Cidadãos africanos chegavam, a acelerar os seus topos de gama de cores improváveis, travando a fundo para levantarem poeira para os olhos de outros cidadãos africanos apeados, que assim não os viam comer o seu caviar e beber o seu champanhe, ao mesmo tempo que comunicavam aos INE’s locais a informação estatisticamente correcta que cada cidadão comia meia lata de caviar e meia garrafa de champanhe. Um cego que fazia rodar com destreza um arco branco em frente do Pavilhão Baltard da Carris, parou para ouvir do outro lado da rua a Senhora Maria Cavaca a arrotar postas de pescada diante da porta do Rei da dita. - Bom proveito lhe faça!, gritou o cego do arco. A Senhora alegre e saltitante que entretanto devolvera o pintassilgo e o verdilhão às suas gaiolas, que eram passeadas no jardim pelos seus proprietários com olhos de amêndoa, leva por uma trela uma enguia que parecia a serpente do Éden, e que, descuidada sujava o seu corpo escorregadio na lama das lajes do jardim (- Quando chegarmos a casa dou-te banho com Tide, dizia-lhe a Senhora alegre), sobre as quais um chinês de cócoras desenhava com água ideogramas de louvor a Confúcio ou de protesto aos herdeiros de Mao e Piao. A tremenda luta fratricida entre o palmípede e o fiel amigo acabou mal (para eles) com a morte de ambos, sem que ninguém conseguisse chegar à conclusão de qual deles era o melhor.

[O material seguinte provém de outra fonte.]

Lemma reseed_eq b seed :
  in_u64 seed ->
  (data ←? generate_blob_data seed BLOB_SIZE;
   checksum ←? compute_checksum (lb_version b + 1) seed;
   Ok (mkLargeBlob (lb_id b) (lb_owner b) (lb_version b + 1) data checksum)) =
  if decide (seed_fits seed) then Ok (reseeded b seed) else Err ARITHMETIC_ERROR.
Proof.
  intros Hs. rewrite generate_blob_data_eq by (apply Hs || (rewrite BLOB_SIZE_val; lia)).
  case_decide; [|done]. cbn [obind]. by rewrite compute_checksum_eq.
Qed.

Lemma update_blob_eq b ctx :
  blob_ok b ->
  update_blob b ctx =
  if decide (seed_fits (epoch ctx + (lb_version b + 1)))
  then Ok (reseeded b (epoch ctx + (lb_version b + 1))) else Err ARITHMETIC_ERROR.
Proof.
  intros [Hv _]. pose proof (epoch_u64 ctx) as He. unfold in_u64 in *.
  destruct (decide (epoch ctx + (lb_version b + 1) <= u64_max)) as [Hle|Hgt].
  - unfold update_blob, u64_add. rewrite !move_int_le by lia. cbn [obind].
    rewrite move_int_le by lia. cbn [obind]. apply reseed_eq. unfold in_u64. lia.
  - rewrite decide_False by (unfold seed_fits, u64_max in *; lia).
    unfold update_blob, u64_add. destruct (decide (lb_version b + 1 <= u64_max)).
    + rewrite move_int_le by lia. cbn [obind]. by rewrite move_int_gt by lia.
    + by rewrite move_int_gt by lia.
Qed.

Enquanto o carrossel dos gatos continuava a voltear na direcção de um fim anunciado, como no romance de Garcia Marquez, e de cada vez igual, ouviram-se uns suspiros provenientes de um leito de chocolate macio, suspiros que à canelada queriam emergir do seu doce berço para alcançarem as cores e os gostos dos outros hóspedes daquela doçura, que nela boiavam coloridos, frescos e convidativos, pelo que os suspiros eram legitimamente justificados e, digamos, mesmo indispensáveis.
Lembrando-me de uma outra história, da qual ouvira vagamente falar, procurei um coelho, que acabei por entrever projectado num lençol, sem relógio, falando para ninguém como quem não sabe a quantas anda, um fabricante louco de chapéus exóticos e extravagantes, que acabei por não encontrar, tendo descoberto que era eu próprio que em vez de chapéus fabrico histórias com as mesmas características daqueles, não tendo de procurar o gato, já que a espécie estava largamente bem representada. Faltava Alice, e penso que evitei procurá-la, não fosse ser acusado, como Lewis Carroll, por aqueles que atribuíam a fixação por Alice à sua condição de pedófilo, perversão nunca provada. Duas personagens não pertenciam à história, por serem demasiado reais, embora estivessem em pleno dentro dela, surreal e fantástica. Eram a Senhora triste e serena e a sua cadela igualmente triste e serena, ainda não conformadas, não por não terem encontrado Alice, como eu, mas por terem perdido demasiado cedo alguém muito importante na história das suas vidas.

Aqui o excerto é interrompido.